The records that follow are to be transcribed word for word.

#### Records for the task

(** The text behind the closing parenthesis, whatever the buffer. *)
Lemma skip_spec rounds : forall p d, sane p -> (rounds_for p <= rounds)%nat -> d <> 0 ->
  let '(n, d') := closing (todo p) d in
  exists p', skip_loop rounds p d = Ret (if d' =? 0 then 0 else TNS_NO_DATA, p') /\ sane p' /\ tns_key_len p' = tns_key_len p /\ todo p' = drop (Z.to_nat n) (todo p).
Proof.
  induction rounds as [|rounds IH]; intros p d Hs Hr Hd; cbn [skip_loop]; rewrite (proj2 (Z.eqb_neq d 0)) by done;
    destruct (check_buffer p Hs) as (ret & p1 & -> & Hs1 & Hst & _ & Ht & Hu & [(E0 & -> & Heof)|(-> & Hpos & Hless)]);
    try (cbn [negb Z.eqb Pos.eqb]; rewrite Heof, E0; cbn [closing]; rewrite (proj2 (Z.eqb_neq d 0)) by done; exists p1; split_and!; [done|done|apply Hst|by rewrite Ht, E0]).
  all: cbn [negb Z.eqb]; pose proof (sane_pos _ Hs1) as Hp1; pose proof (length_in_buffer p1 Hp1) as Hlen.
  - exfalso. unfold rounds_for in Hr. destruct (in_buffer p); [specialize (Hless eq_refl)|]; lia.
  - pose proof (closing_bound (in_buffer p1) d) as Hb. pose proof (closing_all (in_buffer p1) d) as Hall. rewrite <- Ht. unfold todo at 1. rewrite closing_app.
    destruct (closing (in_buffer p1) d) as [n d'] eqn:Ec. cbn [fst snd] in Hb, Hall.
    destruct (drop_pos p1 n (is_comment p1) ltac:(lia) ltac:(lia) ltac:(lia)) as [E1 E2].
    assert (sane (set_buffer_pos p1 (buffer_pos p1 + n) (is_comment p1))) as Hs2 by (apply sane_set_pos; [done|lia]).
    set (p2 := set_buffer_pos p1 (buffer_pos p1 + n) (is_comment p1)) in *. destruct (Z.eqb_spec d' 0) as [->|Hd'].
    + rewrite Z.eqb_refl. exists p2. split_and!; [by destruct rounds|done|apply Hst|done].
    + specialize (Hall Hd'). assert (in_buffer p2 = []) as Enil by (rewrite E1; apply drop_ge; lia). pose proof (rounds_next p p1 p2 Enil eq_refl Hu Hless).
      specialize (IH p2 d' Hs2 ltac:(lia) Hd'). assert (todo p2 = unread p1) as Et2 by (unfold todo; by rewrite Enil). rewrite Et2 in IH.
      pose proof (closing_bound (unread p1) d') as Hm. destruct (closing (unread p1) d') as [m d'']. cbn [fst] in Hm. destruct IH as (p3 & E3 & Hs3 & Hk3 & Ht3). exists p3. split_and!; [exact E3|done|rewrite Hk3; apply Hst|].
      rewrite Ht3. unfold todo. rewrite drop_app_ge by lia. f_equal. lia.
Qed.

Lemma service_skip_on p : tame p -> outcome (fun '(_, p') => is_eof p' = true \/ goes_on p p') (ObClientTnsServiceSkip p).
Proof.
  intros Hp. unfold ObClientTnsServiceSkip. destruct (strneq _ _ _); [by left|]. step r p1 H1; [by apply parse_on|]. cbn beta in H1.
  eapply outcome_impl; [apply then_on; [eauto|]|intros [r' q] [Hq _]; right; by eapply goes_trans]. clear -careful. intros q Hq.
  pose proof (skip_spec _ q 1 (proj1 Hq) (rounds_enough q) ltac:(done)) as H. destruct (closing (todo q) 1) as [n d']. destruct H as (p2 & -> & Hs2 & Hk & Ht2).
  assert (todo p2 `suffix_of` todo q) by (rewrite Ht2; apply drop_suffix). split; [|done]. split; [done|]. intros Hc. destruct Hq as [_ Hq]. destruct (Hq Hc).
  rewrite Hk. split; [done|by eapply short_suffix].
Qed.

(** * The search *)

Lemma find_service_ends fuel : forall t dbname p, is_eof p = true \/ tame p -> (left p <= fuel)%nat -> outcome (fun _ => True) (find_service fuel t dbname p).
Proof.
  induction fuel as [|fuel IH]; intros t dbname p Hp Hf; cbn [find_service]; (destruct (is_eof p) eqn:Ee; [done|]); destruct Hp as [?|Hp]; try done.
  all: step r1 p1 H1; [by apply parse_on|]; cbn beta in H1.
  all: apply (outcome_bind (fun '(r2, p2) => goes_on p1 p2 /\ (r2 = 0 -> (left p2 < left p1)%nat)));
    [unfold and_then; cbn [fst snd]; destruct (Z.eqb_spec r1 0); [eapply outcome_impl; [apply parse_tame; eauto|]; intros [? ?] [? ?]; split; [done|auto]|cbn; split; [eauto|done]]|].
  all: intros [r2 p2] [H2 L2]; pose proof (goes_left _ _ H1); pose proof (goes_left _ _ H2); destruct (Z.eqb_spec r2 0) as [->|]; [specialize (L2 eq_refl)|done]; cbn [negb].
  1: lia.
  destruct (negb (Z.of_nat (length dbname) =? tns_key_len p2) || negb (strneq (length dbname) dbname (tns_key p2))).
  - step r3 p3 H3; [apply service_skip_on; eauto|]. cbn beta in H3. destruct (negb (r3 =? 0)); [done|].
    destruct H3 as [He|H3]; [destruct fuel; cbn [find_service]; by rewrite He|]. pose proof (goes_left _ _ H3). apply IH; [eauto|lia].
  - eapply outcome_bind; [apply service_build_ends; [eauto|lia]|]. by intros [[ret t'] p'] _.
Qed.

Lemma description_search_ends fuel l t dbname : (careful -> short_words dbname) -> (length dbname <= fuel)%nat ->
  outcome (fun _ => True) (ObClientTnsBuildDes fuel l t dbname).
Proof.
  intros Hc Hf. unfold ObClientTnsBuildDes. set (p0 := parse_params TNS_MODE_DESCRIPTION [] dbname l).
  assert (tame p0) as Hp0 by (split; [by split|]; intros H; split; [done|by apply Hc]). assert (todo p0 = dbname) as Ht0 by done.
  step r1 p1 H1; [by apply head_on|]. destruct H1 as [H1 _]. pose proof (goes_left _ _ H1) as L1. rewrite Ht0 in L1.
  destruct (negb (r1 =? 0)); [done|]. destruct (bool_decide _); [done|].
  pose proof (alloc_on p1 (goes_tame _ _ H1)) as H2. destruct (alloc p1) as [ok p2]. cbn [snd] in H2. pose proof (goes_left _ _ H2).
  apply (outcome_bind (fun '(_, _, q) => any t /\ goes_on p1 q)).
  { destruct (negb ok); [split; [done|eauto]|]. eapply outcome_bind; [apply description_build_ends; [eauto|lia]|]. intros [[r s] q] [_ ?]. split; [done|by eapply goes_trans]. }
  intros [[r s] q] [_ Hq]. step r3 p3 H3; [apply then_on; [eauto|intros; by apply parse_on]|]. destruct H3 as [H3 _].
  step r4 p4 H4; [apply then_on; [eauto|]|by destruct ((r4 =? 0) && pairs_end p4)].
  intros x Hx. step st y Hy; [by apply blank_on|]. done.
Qed.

########

## Exercise solution
(** The text behind the closing parenthesis, whatever the buffer. *)
Lemma skip_spec rounds : forall p d, sane p -> (rounds_for p <= rounds)%nat -> d <> 0 ->
  let '(n, d') := closing (todo p) d in
  exists p', skip_loop rounds p d = Ret (if d' =? 0 then 0 else TNS_NO_DATA, p') /\ sane p' /\ tns_key_len p' = tns_key_len p /\ todo p' = drop (Z.to_nat n) (todo p).
Proof.
  induction rounds as [|rounds IH]; intros p d Hs Hr Hd; cbn [skip_loop]; rewrite (proj2 (Z.eqb_neq d 0)) by done;
    destruct (check_buffer p Hs) as (ret & p1 & -> & Hs1 & Hst & _ & Ht & Hu & [(E0 & -> & Heof)|(-> & Hpos & Hless)]);
    try (cbn [negb Z.eqb Pos.eqb]; rewrite Heof, E0; cbn [closing]; rewrite (proj2 (Z.eqb_neq d 0)) by done; exists p1; split_and!; [done|done|apply Hst|by rewrite Ht, E0]).
  all: cbn [negb Z.eqb]; pose proof (sane_pos _ Hs1) as Hp1; pose proof (length_in_buffer p1 Hp1) as Hlen.
  - exfalso. unfold rounds_for in Hr. destruct (in_buffer p); [specialize (Hless eq_refl)|]; lia.
  - pose proof (closing_bound (in_buffer p1) d) as Hb. pose proof (closing_all (in_buffer p1) d) as Hall. rewrite <- Ht. unfold todo at 1. rewrite closing_app.
    destruct (closing (in_buffer p1) d) as [n d'] eqn:Ec. cbn [fst snd] in Hb, Hall.
    destruct (drop_pos p1 n (is_comment p1) ltac:(lia) ltac:(lia) ltac:(lia)) as [E1 E2].
    assert (sane (set_buffer_pos p1 (buffer_pos p1 + n) (is_comment p1))) as Hs2 by (apply sane_set_pos; [done|lia]).
    set (p2 := set_buffer_pos p1 (buffer_pos p1 + n) (is_comment p1)) in *. destruct (Z.eqb_spec d' 0) as [->|Hd'].
    + rewrite Z.eqb_refl. exists p2. split_and!; [by destruct rounds|done|apply Hst|done].
    + specialize (Hall Hd'). assert (in_buffer p2 = []) as Enil by (rewrite E1; apply drop_ge; lia). pose proof (rounds_next p p1 p2 Enil eq_refl Hu Hless).
      specialize (IH p2 d' Hs2 ltac:(lia) Hd'). assert (todo p2 = unread p1) as Et2 by (unfold todo; by rewrite Enil). rewrite Et2 in IH.
      pose proof (closing_bound (unread p1) d') as Hm. destruct (closing (unread p1) d') as [m d'']. cbn [fst] in Hm. destruct IH as (p3 & E3 & Hs3 & Hk3 & Ht3). exists p3. split_and!; [exact E3|done|rewrite Hk3; apply Hst|].
      rewrite Ht3. unfold todo. rewrite drop_app_ge by lia. f_equal. lia.
Qed.

Lemma service_skip_on p : tame p -> outcome (fun '(_, p') => is_eof p' = true \/ goes_on p p') (ObClientTnsServiceSkip p).
Proof.
  intros Hp. unfold ObClientTnsServiceSkip. destruct (strneq _ _ _); [by left|]. step r p1 H1; [by apply parse_on|]. cbn beta in H1.
  eapply outcome_impl; [apply then_on; [eauto|]|intros [r' q] [Hq _]; right; by eapply goes_trans]. clear -careful. intros q Hq.
  pose proof (skip_spec _ q 1 (proj1 Hq) (rounds_enough q) ltac:(done)) as H. destruct (closing (todo q) 1) as [n d']. destruct H as (p2 & -> & Hs2 & Hk & Ht2).
  assert (todo p2 `suffix_of` todo q) by (rewrite Ht2; apply drop_suffix). split; [|done]. split; [done|]. intros Hc. destruct Hq as [_ Hq]. destruct (Hq Hc).
  rewrite Hk. split; [done|by eapply short_suffix].
Qed.

(** * The search *)

Lemma find_service_ends fuel : forall t dbname p, is_eof p = true \/ tame p -> (left p <= fuel)%nat -> outcome (fun _ => True) (find_service fuel t dbname p).
Proof.
  induction fuel as [|fuel IH]; intros t dbname p Hp Hf; cbn [find_service]; (destruct (is_eof p) eqn:Ee; [done|]); destruct Hp as [?|Hp]; try done.
  all: step r1 p1 H1; [by apply parse_on|]; cbn beta in H1.
  all: apply (outcome_bind (fun '(r2, p2) => goes_on p1 p2 /\ (r2 = 0 -> (left p2 < left p1)%nat)));
    [unfold and_then; cbn [fst snd]; destruct (Z.eqb_spec r1 0); [eapply outcome_impl; [apply parse_tame; eauto|]; intros [? ?] [? ?]; split; [done|auto]|cbn; split; [eauto|done]]|].
  all: intros [r2 p2] [H2 L2]; pose proof (goes_left _ _ H1); pose proof (goes_left _ _ H2); destruct (Z.eqb_spec r2 0) as [->|]; [specialize (L2 eq_refl)|done]; cbn [negb].
  1: lia.
  destruct (negb (Z.of_nat (length dbname) =? tns_key_len p2) || negb (strneq (length dbname) dbname (tns_key p2))).
  - step r3 p3 H3; [apply service_skip_on; eauto|]. cbn beta in H3. destruct (negb (r3 =? 0)); [done|].
    destruct H3 as [He|H3]; [destruct fuel; cbn [find_service]; by rewrite He|]. pose proof (goes_left _ _ H3). apply IH; [eauto|lia].
  - eapply outcome_bind; [apply service_build_ends; [eauto|lia]|]. by intros [[ret t'] p'] _.
Qed.

Lemma description_search_ends fuel l t dbname : (careful -> short_words dbname) -> (length dbname <= fuel)%nat ->
  outcome (fun _ => True) (ObClientTnsBuildDes fuel l t dbname).
Proof.
  intros Hc Hf. unfold ObClientTnsBuildDes. set (p0 := parse_params TNS_MODE_DESCRIPTION [] dbname l).
  assert (tame p0) as Hp0 by (split; [by split|]; intros H; split; [done|by apply Hc]). assert (todo p0 = dbname) as Ht0 by done.
  step r1 p1 H1; [by apply head_on|]. destruct H1 as [H1 _]. pose proof (goes_left _ _ H1) as L1. rewrite Ht0 in L1.
  destruct (negb (r1 =? 0)); [done|]. destruct (bool_decide _); [done|].
  pose proof (alloc_on p1 (goes_tame _ _ H1)) as H2. destruct (alloc p1) as [ok p2]. cbn [snd] in H2. pose proof (goes_left _ _ H2).
  apply (outcome_bind (fun '(_, _, q) => any t /\ goes_on p1 q)).
  { destruct (negb ok); [split; [done|eauto]|]. eapply outcome_bind; [apply description_build_ends; [eauto|lia]|]. intros [[r s] q] [_ ?]. split; [done|by eapply goes_trans]. }
  intros [[r s] q] [_ Hq]. step r3 p3 H3; [apply then_on; [eauto|intros; by apply parse_on]|]. destruct H3 as [H3 _].
  step r4 p4 H4; [apply then_on; [eauto|]|by destruct ((r4 =? 0) && pairs_end p4)].
  intros x Hx. step st y Hy; [by apply blank_on|]. done.
Qed.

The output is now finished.